The router needs to know what they are so it can use them when you send traffic over the tunnels, but you don’t want those interfaces advertised anywhere else otherwise they could clash with other user defined subnets.
Without advertisement there can be no response to tracert / ping.
Hi Martin,
thank you for your explanation. is there a way to show the second hop? like using ip loopback? or is there a way to hide the second hop?
No there is not.
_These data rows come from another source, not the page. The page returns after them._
Lemma run_ticks_uneventful_requests (ticks : list Sensors) :
  forall w : World,
    Running (this w) ->
    Int32.in_range (m_nMaxSteps (this w)) ->
    0 <= m_nSteps (this w) ->
    requests_return (this w) (os w) (List.length ticks) = true ->
    uneventful (this w) (m_cPreviousPosition (this w)) ticks = true ->
    m_nSteps (this w) + Z.of_nat (List.length ticks) <= m_nMaxSteps (this w) ->
    exists w',
      run_ticks ticks w = Returns tt w' /\
      this w' = after_uneventful (this w) ticks.
Proof.
  induction ticks as [| s rest IH]; intros w Hrun Hmax Hpos Hreq Hun Hlen.
  - exists w. split; [reflexivity |].
    unfold after_uneventful. simpl. destruct Hrun as (_ & Hd).
    destruct (this w). simpl in *. subst. rewrite Z.add_0_r. reflexivity.
  - simpl in Hun. apply andb_true_iff in Hun. destruct Hun as (Hun & Hrest).
    apply andb_true_iff in Hun. destruct Hun as (Hg & Hc).
    apply negb_true_iff in Hg. apply negb_true_iff in Hc.
    cbn [List.length requests_return] in Hreq.
    assert (Ha : action_reply w = action_reply {| this := this w; os := os w; trace := [] |})
      by (destruct w; reflexivity).
    rewrite <- Ha in Hreq.
    destruct (action_reply w) as [e | a] eqn:Hrep; [discriminate |].
    destruct (running_tick_os s w a Hrun Hrep) as (w1 & E1 & T1 & O1).
    unfold local_update, evaluate in T1. rewrite Hg in T1.
    replace (collision (this w) s) with false in T1 by (rewrite <- Hc; reflexivity).
    cbn [fst snd orb] in T1.
    assert (Hincr : Int32.incr (m_nSteps (this w)) = m_nSteps (this w) + 1).
    { simpl List.length in Hlen. unfold Int32.incr. apply Int32Facts.wrap_id.
      unfold Int32.in_range, Int32.INT_MIN, Int32.INT_MAX in *. lia. }
    rewrite Hincr in T1.
    simpl run_ticks. unfold bind. rewrite E1.
    destruct rest as [| s2 rest'].
    + exists w1. split; [reflexivity |]. rewrite T1.
      unfold after_uneventful. simpl. reflexivity.
    + assert (Hlt : (m_nSteps (this w) + 1 >=? m_nMaxSteps (this w)) = false).
      { simpl List.length in Hlen. rewrite Z.geb_leb, Z.leb_gt. lia. }
      rewrite Hlt in T1.
      destruct (IH w1) as (w2 & E2 & T2).
      * rewrite T1. destruct Hrun as (He & Hd). split; [exact He | reflexivity].
      * rewrite T1. exact Hmax.
      * rewrite T1. simpl. lia.
      * rewrite O1, <- Hreq. apply requests_return_ext; rewrite T1; reflexivity.
      * rewrite T1. simpl m_cPreviousPosition.
        rewrite <- Hrest. apply uneventful_ext; reflexivity.
      * rewrite T1. simpl m_nSteps. simpl m_nMaxSteps.
        change (List.length (s :: s2 :: rest')) with (S (List.length (s2 :: rest'))) in Hlen.
        lia.
      * exists w2. split; [exact E2 |]. rewrite T2, T1.
        apply after_uneventful_cons. discriminate.
Qed.

(** Up to six penalties add up to the product, and to the float nearest
    to the exact value. *)
Lemma few_penalties (n : nat) :
  (1 <= n <= 6)%nat ->
  add_penalties n F32.zero = F32.mul F32.minus_tenth (F32.of_Z (Z.of_nat n)) /\
  add_penalties n F32.zero = F32.div (F32.of_Z (- Z.of_nat n)) (F32.of_Z 10).
Proof.
  intros H.
  destruct n as [| [| [| [| [| [| [| n]]]]]]]; try lia; split; vm_compute; reflexivity.
Qed.

(** Replies that all decode are a special case. *)
Lemma requests_return_decodable (c : QSwarmController) (n : nat) :
  forall o, forallb decodable (recv_ret o) = true -> requests_return c o n = true.
Proof.
  induction n as [| k IH]; intros o H; [reflexivity |].
  cbn [requests_return].
  destruct (decodable_reply {| this := c; os := o; trace := [] |} H) as (a & Ha).
  rewrite Ha. apply IH.
  assert (Htl : forall l, forallb decodable l = true -> forallb decodable (tl l) = true).
  { intros [| r l] Hl; [reflexivity |]. cbn in Hl. apply andb_true_iff in Hl. apply Hl. }
  unfold os_after_tick, os_after_reward, os_after_request.
  destruct (negb (m_bConnected c)), (m_nSocket c <? 0), (0 <? hd (-1) (send_ret o));
    cbn [orb recv_ret pop_rand pop_send pop_recv]; auto.
Qed.

(** C7, as the code has it.  From a fresh episode with a step limit of
    at least 1, [m_nMaxSteps] ticks that neither reach the goal nor
    collide, and on which no reply makes the action request throw, all
    return; the flag [m_bEpisodeDone] is raised by the last of them and
    by none before, and the accumulated reward is what adding [-0.1f] to
    [0.0f] [m_nMaxSteps] times gives in single precision, which is
    [-0.1f * m_nMaxSteps], and the float nearest to a tenth of
    [-m_nMaxSteps], when the limit is at most 6.  On every
    [Running] tick that returns, the flag ends up set exactly when the
    evaluation said done or the incremented step count has reached the
    limit. *)
Theorem C7_step_limit (ticks : list Sensors) (w : World) :
  ints_in_range (this w) ->
  m_nEpisode (this w) < m_nMaxEpisodes (this w) ->
  fresh_episode (this w) ->
  requests_return (this w) (os w) (List.length ticks) = true ->
  uneventful (this w) (m_cPreviousPosition (this w)) ticks = true ->
  1 <= m_nMaxSteps (this w) ->
  Z.of_nat (List.length ticks) = m_nMaxSteps (this w) ->
  (exists w',
      run_ticks ticks w = Returns tt w' /\
      m_bEpisodeDone (this w') = true /\
      m_nSteps (this w') = m_nMaxSteps (this w) /\
      m_fEpisodeReward (this w') = add_penalties (List.length ticks) F32.zero /\
      (m_nMaxSteps (this w) <= 6 ->
       m_fEpisodeReward (this w')
         = F32.mul F32.minus_tenth (F32.of_Z (m_nMaxSteps (this w))) /\
       m_fEpisodeReward (this w')
         = F32.div (F32.of_Z (- m_nMaxSteps (this w))) (F32.of_Z 10))) /\
  (forall n, (n < List.length ticks)%nat ->
     exists w',
       run_ticks (firstn n ticks) w = Returns tt w' /\
       m_bEpisodeDone (this w') = false) /\
  (forall s v v',
      Running (this v) ->
      ControlStep s v = Returns tt v' ->
      m_bEpisodeDone (this v') =
        (snd (evaluate (this v) s) || (m_nSteps (this v') >=? m_nMaxSteps (this v')))).
Proof.
  intros (_ & _ & Hmax & _) Hep (Hs & Hr & Hd) Hreq Hun Hone Hlen.
  assert (Hrun : Running (this w)) by (split; assumption).
  split; [| split].
  - destruct (run_ticks_uneventful_requests ticks w Hrun Hmax) as (w' & E & T);
      [lia | exact Hreq | exact Hun | lia |].
    exists w'. split; [exact E |]. rewrite T. unfold after_uneventful. simpl.
    rewrite Hs, Hr. split; [| split; [lia | split; [reflexivity |]]].
    + destruct (List.length ticks) eqn:Hl; [simpl in Hlen; lia |].
      simpl. rewrite Z.geb_leb. apply Z.leb_le. lia.
    + intros Hsix. rewrite <- Hlen. apply few_penalties. lia.
  - intros n Hn.
    assert (Hfl : List.length (firstn n ticks) = n) by (apply firstn_length_le; lia).
    destruct (run_ticks_uneventful_requests (firstn n ticks) w Hrun Hmax) as (w' & E & T);
      [lia | | apply uneventful_firstn; exact Hun | rewrite Hfl; lia |].
    { rewrite Hfl. apply (requests_return_prefix (this w) n (List.length ticks - n)).
      replace (n + (List.length ticks - n))%nat with (List.length ticks) by lia.
      exact Hreq. }
    exists w'. split; [exact E |]. rewrite T. unfold after_uneventful. simpl.
    rewrite Hfl, Hs. apply andb_false_iff. right.
    rewrite Z.geb_leb. apply Z.leb_gt. lia.
  - intros s v v' Hv E.
    rewrite (ControlStep_returns_local s v v' Hv E). reflexivity.
Qed.


(** ** A disconnected robot *)

Lemma ControlStep_reset_exact (s : Sensors) (w : World) :
  EpisodeDone (this w) ->
  ControlStep s w =
  Returns tt
    {| this :=
         set_cPreviousPosition (currentPos s)
           (set_fEpisodeReward F32.zero
              (set_bEpisodeDone false
                 (set_nSteps 0 (set_nEpisode (Int32.incr (m_nEpisode (this w))) (this w)))));
       os := os w; trace := trace w ++ [stop_command] |}.
Proof.
  intros (Hlt & Hdone). unfold ControlStep, bind at 1, self.
  replace (m_nEpisode (this w) >=? m_nMaxEpisodes (this w)) with false
    by (symmetry; rewrite Z.geb_leb, Z.leb_gt; lia).
  rewrite Hdone. reflexivity.
Qed.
We can’t show it or hide it because it is there in the path but we don’t want it routable in the user context, its just needed in the speedfusion / pepvpn context.
Hi Marthin,
Thank you for your explanation.
I had this same concern – I can live with it, but it does make the tracert tool on windows less usable.
Also new cloud and server providers are starting to do similar things where there are sometimes 2 or several hops in a tracert that now show *** which makes especially windows tracert worse because it does the hops sequentially which slows it down dramatically to have so many * hops.
I don’t think tunnels will go away so I’m not sure what this is to say, other than the traditional tools like tracert and mtr, etc. now can’t show a route with tunnels involved so they show you “something unknown” is there in an increasing frequency whereas once-upon-a-time routing was simpler in terms of traceroute.
Is there a better tool to use on a windows machine than tracert in this modern era that is available on any machine you are troubleshooting? That would be ideal.
I’m not sure that its a big issue, the first hop and the second hop are on the same device and the virtual interface doesn’t respond to icmp so isn’t seen. As long as the next hops are seen the results of traceroute or MTR is still useful.
The bigger thing to think about, if you are doing MTR, is that the tunnel is actually masking a whole load of hops, so the better test is to have the MTR run outside the tunnel to the same end point meaning you can get metrics on all the outbound hops that the tunnel passes over.